WORK INSTRUCTION —
From the entries below, output the line with "Lemma update_servers s" and each following line up to and including the line with "origin ← gateway_origin server;", exactly as written.

*** DATASET ENTRIES

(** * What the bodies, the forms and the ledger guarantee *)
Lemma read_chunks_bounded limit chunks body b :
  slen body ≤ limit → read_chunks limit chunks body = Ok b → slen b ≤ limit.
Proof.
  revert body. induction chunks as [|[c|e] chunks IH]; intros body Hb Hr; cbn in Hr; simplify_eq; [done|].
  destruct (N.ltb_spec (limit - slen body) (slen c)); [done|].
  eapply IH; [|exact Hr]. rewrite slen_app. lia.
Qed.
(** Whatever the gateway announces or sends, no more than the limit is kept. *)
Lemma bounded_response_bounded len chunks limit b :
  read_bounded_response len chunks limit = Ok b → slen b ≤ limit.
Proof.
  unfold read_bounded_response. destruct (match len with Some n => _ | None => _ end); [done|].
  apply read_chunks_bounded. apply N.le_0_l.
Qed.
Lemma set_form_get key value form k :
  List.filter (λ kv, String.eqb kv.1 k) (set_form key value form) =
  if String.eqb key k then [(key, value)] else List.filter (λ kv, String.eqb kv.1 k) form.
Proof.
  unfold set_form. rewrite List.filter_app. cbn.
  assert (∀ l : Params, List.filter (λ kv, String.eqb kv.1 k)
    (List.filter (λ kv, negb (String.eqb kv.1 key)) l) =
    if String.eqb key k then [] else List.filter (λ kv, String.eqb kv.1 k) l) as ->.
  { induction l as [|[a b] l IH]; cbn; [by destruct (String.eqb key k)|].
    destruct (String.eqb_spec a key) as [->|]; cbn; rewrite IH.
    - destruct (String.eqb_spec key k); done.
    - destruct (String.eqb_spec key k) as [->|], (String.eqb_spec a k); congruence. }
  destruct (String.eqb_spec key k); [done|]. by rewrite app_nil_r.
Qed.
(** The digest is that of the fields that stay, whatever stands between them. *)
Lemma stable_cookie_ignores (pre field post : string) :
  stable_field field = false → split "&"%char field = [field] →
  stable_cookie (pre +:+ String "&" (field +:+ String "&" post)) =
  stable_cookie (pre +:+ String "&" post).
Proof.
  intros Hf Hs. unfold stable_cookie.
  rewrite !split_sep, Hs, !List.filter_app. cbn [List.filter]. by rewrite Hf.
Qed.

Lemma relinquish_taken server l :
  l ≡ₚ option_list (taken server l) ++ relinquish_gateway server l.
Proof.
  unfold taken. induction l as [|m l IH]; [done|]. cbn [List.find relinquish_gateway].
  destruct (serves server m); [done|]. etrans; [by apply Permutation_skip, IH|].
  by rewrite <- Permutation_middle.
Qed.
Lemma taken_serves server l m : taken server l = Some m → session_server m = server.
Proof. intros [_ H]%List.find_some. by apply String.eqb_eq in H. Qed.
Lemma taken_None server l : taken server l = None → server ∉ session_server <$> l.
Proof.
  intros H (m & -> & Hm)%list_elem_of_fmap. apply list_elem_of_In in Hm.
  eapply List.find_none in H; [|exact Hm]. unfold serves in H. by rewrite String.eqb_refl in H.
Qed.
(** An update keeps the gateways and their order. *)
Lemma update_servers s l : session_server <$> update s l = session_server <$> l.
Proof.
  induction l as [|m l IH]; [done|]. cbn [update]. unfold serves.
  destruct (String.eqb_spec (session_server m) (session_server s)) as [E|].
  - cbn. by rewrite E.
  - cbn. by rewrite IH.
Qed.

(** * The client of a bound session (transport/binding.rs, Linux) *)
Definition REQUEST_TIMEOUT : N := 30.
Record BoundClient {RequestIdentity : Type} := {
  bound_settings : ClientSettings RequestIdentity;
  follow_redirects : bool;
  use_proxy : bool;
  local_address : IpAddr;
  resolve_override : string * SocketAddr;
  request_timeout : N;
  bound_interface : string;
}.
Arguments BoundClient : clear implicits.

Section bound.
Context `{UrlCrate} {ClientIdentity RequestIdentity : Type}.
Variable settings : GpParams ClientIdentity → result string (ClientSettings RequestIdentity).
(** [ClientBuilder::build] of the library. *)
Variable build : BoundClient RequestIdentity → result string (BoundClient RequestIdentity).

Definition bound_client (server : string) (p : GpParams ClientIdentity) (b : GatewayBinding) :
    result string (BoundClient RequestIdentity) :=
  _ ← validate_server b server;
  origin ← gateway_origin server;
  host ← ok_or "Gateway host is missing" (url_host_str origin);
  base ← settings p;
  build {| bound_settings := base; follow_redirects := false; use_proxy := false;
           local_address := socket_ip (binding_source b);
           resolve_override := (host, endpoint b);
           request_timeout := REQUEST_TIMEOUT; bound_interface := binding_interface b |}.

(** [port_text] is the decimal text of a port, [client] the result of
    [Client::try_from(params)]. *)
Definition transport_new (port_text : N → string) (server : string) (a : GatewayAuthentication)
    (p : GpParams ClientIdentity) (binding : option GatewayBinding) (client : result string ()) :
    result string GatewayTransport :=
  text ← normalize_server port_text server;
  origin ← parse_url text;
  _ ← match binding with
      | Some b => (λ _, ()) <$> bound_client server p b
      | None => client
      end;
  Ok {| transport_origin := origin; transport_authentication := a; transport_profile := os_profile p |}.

******
*** DATASET ENTRIES

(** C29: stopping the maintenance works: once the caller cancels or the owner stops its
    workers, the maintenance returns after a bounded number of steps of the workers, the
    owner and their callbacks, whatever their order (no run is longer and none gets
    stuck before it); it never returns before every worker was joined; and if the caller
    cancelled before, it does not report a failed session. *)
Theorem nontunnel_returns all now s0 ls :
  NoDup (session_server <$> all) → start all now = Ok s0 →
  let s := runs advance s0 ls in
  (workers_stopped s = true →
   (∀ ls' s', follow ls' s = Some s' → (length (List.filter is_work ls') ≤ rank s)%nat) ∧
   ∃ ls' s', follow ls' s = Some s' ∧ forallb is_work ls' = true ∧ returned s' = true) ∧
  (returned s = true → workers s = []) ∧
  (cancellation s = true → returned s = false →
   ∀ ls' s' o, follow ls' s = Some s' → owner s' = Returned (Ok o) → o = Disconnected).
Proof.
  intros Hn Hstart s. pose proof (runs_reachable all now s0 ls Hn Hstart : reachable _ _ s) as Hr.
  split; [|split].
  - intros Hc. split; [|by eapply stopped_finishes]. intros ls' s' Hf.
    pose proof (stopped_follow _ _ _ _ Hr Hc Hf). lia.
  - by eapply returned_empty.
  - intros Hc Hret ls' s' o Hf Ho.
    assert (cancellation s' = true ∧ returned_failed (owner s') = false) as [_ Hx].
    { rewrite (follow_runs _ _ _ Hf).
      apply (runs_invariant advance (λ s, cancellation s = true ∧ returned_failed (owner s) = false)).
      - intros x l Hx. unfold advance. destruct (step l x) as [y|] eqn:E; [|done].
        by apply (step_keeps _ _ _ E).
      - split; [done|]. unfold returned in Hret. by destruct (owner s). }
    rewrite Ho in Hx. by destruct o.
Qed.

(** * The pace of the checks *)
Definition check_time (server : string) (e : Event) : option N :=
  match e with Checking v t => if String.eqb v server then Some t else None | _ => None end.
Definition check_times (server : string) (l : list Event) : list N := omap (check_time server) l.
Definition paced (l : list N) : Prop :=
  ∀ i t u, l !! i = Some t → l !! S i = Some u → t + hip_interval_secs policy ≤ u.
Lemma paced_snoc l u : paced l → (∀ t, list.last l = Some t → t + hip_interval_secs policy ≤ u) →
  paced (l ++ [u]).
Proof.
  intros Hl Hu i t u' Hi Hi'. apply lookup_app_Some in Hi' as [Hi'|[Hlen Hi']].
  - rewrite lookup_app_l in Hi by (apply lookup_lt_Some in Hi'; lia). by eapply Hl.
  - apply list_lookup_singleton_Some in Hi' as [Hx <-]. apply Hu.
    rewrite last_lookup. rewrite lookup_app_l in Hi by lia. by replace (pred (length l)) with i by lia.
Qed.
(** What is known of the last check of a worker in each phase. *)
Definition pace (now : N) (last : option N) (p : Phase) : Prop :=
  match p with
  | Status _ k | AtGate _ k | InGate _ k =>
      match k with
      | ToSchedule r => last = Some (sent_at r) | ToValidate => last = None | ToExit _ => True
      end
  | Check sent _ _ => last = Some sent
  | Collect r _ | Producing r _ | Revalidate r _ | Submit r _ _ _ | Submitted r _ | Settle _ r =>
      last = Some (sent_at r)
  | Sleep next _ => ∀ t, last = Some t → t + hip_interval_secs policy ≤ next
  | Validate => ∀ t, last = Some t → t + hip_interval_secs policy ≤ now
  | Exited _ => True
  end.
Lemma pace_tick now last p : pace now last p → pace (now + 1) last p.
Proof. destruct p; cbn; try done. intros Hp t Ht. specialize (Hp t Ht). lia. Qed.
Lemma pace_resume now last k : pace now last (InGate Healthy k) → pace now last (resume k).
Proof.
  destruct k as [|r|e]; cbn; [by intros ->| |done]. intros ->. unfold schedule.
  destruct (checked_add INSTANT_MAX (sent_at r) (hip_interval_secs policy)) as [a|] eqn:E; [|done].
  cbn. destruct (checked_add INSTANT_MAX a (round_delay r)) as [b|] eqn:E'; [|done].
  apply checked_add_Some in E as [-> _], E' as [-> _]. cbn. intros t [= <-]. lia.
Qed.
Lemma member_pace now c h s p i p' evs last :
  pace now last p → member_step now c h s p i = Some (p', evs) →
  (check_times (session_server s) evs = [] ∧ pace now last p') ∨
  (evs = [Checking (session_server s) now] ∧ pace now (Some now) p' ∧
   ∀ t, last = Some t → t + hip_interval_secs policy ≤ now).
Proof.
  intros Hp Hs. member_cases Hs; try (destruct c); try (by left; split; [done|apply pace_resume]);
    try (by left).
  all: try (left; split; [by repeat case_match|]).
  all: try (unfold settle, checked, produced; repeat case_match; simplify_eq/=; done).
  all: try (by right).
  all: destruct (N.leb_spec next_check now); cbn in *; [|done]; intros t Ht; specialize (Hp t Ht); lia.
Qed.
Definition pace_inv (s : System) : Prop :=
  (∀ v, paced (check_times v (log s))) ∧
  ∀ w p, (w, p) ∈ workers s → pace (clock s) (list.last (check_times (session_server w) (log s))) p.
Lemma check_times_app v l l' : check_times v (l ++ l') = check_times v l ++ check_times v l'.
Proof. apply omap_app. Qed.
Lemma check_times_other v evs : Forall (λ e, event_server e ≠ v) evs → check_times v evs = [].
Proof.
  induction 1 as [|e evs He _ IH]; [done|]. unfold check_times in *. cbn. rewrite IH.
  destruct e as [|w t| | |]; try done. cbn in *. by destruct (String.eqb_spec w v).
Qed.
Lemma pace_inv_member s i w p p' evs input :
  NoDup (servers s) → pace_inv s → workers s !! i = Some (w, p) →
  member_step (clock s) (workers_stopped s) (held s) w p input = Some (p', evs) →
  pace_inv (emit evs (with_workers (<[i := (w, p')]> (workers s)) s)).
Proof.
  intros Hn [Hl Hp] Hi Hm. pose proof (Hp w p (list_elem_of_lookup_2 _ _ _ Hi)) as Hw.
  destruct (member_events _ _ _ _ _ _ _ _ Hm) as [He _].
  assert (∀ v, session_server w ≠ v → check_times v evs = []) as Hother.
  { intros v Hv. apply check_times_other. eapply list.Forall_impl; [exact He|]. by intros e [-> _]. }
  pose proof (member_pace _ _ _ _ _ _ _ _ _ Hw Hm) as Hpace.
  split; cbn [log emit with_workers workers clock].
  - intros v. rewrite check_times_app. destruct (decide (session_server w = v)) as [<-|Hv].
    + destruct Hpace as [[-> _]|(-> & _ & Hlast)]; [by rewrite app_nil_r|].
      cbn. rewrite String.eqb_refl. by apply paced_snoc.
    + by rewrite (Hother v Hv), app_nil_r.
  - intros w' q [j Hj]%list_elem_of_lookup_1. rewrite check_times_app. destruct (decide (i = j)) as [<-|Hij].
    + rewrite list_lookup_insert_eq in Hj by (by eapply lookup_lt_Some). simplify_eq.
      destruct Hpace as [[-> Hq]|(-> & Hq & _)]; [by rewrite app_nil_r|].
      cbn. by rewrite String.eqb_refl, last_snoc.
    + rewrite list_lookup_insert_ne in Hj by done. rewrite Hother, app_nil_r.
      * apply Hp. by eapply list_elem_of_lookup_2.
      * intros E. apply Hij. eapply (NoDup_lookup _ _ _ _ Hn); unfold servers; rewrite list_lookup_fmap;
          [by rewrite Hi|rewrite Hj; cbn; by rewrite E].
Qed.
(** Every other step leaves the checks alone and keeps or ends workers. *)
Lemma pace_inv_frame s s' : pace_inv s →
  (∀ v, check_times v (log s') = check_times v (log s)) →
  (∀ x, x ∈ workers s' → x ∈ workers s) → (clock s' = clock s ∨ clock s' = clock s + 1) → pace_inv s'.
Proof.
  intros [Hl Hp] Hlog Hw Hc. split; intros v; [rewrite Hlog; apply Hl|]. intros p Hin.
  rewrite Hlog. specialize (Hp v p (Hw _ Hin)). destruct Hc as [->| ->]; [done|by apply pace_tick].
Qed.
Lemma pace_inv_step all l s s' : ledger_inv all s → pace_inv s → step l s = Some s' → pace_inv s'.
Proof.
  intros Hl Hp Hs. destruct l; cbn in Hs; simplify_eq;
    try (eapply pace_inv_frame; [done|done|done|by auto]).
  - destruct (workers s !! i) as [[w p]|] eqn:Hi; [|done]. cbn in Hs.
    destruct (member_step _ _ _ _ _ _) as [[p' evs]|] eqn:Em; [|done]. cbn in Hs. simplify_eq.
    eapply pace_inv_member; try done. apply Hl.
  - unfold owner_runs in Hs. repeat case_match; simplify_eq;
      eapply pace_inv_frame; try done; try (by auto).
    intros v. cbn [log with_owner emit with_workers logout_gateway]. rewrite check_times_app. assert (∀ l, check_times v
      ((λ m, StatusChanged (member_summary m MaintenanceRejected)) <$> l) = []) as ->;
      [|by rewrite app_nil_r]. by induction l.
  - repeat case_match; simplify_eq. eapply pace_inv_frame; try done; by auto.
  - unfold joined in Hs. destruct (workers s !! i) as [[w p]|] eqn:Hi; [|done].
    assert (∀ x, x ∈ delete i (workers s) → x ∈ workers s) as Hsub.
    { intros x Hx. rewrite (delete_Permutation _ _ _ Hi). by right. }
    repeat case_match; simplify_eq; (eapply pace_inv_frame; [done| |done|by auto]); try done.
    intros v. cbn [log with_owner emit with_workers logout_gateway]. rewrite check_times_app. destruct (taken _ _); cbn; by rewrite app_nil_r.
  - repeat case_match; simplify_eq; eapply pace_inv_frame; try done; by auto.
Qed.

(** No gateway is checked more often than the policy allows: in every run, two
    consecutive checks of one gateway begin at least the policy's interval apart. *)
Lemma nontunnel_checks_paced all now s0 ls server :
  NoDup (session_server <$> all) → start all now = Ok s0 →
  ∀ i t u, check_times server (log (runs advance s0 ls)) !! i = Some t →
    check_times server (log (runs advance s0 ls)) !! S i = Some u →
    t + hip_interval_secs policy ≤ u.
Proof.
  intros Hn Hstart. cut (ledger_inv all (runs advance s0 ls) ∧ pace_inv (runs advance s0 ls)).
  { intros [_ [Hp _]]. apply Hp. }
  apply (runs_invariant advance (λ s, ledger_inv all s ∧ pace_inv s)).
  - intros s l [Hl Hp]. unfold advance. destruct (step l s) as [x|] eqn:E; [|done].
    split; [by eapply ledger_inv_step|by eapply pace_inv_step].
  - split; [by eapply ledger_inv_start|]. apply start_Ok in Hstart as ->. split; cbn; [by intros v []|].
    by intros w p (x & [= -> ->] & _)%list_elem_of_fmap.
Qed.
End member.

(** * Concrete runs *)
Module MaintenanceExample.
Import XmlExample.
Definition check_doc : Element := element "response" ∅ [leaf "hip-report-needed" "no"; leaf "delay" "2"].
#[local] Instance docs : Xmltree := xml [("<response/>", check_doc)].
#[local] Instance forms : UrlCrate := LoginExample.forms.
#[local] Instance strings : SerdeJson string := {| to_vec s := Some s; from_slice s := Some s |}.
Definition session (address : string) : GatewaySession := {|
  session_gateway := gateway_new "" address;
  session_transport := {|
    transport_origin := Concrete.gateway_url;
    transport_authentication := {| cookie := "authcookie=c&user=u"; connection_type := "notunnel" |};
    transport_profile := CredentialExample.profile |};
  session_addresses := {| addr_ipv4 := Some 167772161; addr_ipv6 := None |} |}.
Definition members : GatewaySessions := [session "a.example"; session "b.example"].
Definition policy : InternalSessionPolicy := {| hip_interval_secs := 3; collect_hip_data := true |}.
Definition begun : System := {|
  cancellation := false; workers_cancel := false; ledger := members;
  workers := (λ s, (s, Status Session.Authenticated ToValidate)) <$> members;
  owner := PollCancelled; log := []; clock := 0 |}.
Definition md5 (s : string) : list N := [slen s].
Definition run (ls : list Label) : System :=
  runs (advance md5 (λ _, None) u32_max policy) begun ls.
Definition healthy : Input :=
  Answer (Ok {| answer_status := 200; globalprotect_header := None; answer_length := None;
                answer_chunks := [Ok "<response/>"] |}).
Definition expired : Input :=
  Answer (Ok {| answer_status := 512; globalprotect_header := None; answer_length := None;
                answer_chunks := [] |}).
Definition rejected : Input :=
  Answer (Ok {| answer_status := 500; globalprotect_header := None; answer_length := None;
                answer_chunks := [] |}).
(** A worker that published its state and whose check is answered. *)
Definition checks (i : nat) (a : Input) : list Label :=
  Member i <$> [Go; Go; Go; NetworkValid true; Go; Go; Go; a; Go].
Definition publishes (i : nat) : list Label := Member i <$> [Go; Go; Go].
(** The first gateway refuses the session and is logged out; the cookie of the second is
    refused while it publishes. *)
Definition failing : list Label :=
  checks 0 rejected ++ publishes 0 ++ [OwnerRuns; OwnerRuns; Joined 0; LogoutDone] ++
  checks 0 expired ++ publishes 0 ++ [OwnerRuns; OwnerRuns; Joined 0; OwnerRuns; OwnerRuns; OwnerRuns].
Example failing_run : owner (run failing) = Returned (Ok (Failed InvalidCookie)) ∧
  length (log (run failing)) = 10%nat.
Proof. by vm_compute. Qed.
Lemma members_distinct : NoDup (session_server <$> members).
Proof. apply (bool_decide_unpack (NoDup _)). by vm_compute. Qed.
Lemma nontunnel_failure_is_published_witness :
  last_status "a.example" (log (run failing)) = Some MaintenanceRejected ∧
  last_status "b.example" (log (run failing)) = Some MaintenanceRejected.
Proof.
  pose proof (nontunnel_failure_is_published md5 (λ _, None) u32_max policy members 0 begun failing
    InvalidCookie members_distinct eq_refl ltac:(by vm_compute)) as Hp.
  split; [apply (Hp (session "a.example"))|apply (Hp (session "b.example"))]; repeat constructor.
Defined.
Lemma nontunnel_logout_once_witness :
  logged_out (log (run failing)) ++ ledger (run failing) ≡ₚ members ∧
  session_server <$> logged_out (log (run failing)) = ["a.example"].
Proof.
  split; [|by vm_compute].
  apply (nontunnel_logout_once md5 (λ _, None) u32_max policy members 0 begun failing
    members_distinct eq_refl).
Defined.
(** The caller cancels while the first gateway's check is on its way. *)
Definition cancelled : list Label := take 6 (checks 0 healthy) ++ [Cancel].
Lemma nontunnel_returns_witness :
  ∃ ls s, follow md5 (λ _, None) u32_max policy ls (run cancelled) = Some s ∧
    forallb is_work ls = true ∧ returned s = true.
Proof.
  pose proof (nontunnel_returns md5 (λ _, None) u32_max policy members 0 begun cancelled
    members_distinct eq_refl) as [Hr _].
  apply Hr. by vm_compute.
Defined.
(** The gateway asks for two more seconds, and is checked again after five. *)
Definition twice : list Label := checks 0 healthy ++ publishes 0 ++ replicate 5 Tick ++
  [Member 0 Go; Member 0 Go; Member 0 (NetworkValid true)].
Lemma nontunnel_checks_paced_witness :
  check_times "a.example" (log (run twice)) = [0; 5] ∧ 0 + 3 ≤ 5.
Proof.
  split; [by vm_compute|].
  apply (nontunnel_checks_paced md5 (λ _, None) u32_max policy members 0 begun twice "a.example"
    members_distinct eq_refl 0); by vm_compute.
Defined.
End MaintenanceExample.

******

ANSWER —
Lemma update_servers s l : session_server <$> update s l = session_server <$> l.
Proof.
  induction l as [|m l IH]; [done|]. cbn [update]. unfold serves.
  destruct (String.eqb_spec (session_server m) (session_server s)) as [E|].
  - cbn. by rewrite E.
  - cbn. by rewrite IH.
Qed.

(** * The client of a bound session (transport/binding.rs, Linux) *)
Definition REQUEST_TIMEOUT : N := 30.
Record BoundClient {RequestIdentity : Type} := {
  bound_settings : ClientSettings RequestIdentity;
  follow_redirects : bool;
  use_proxy : bool;
  local_address : IpAddr;
  resolve_override : string * SocketAddr;
  request_timeout : N;
  bound_interface : string;
}.
Arguments BoundClient : clear implicits.

Section bound.
Context `{UrlCrate} {ClientIdentity RequestIdentity : Type}.
Variable settings : GpParams ClientIdentity → result string (ClientSettings RequestIdentity).
(** [ClientBuilder::build] of the library. *)
Variable build : BoundClient RequestIdentity → result string (BoundClient RequestIdentity).

Definition bound_client (server : string) (p : GpParams ClientIdentity) (b : GatewayBinding) :
    result string (BoundClient RequestIdentity) :=
  _ ← validate_server b server;
  origin ← gateway_origin server;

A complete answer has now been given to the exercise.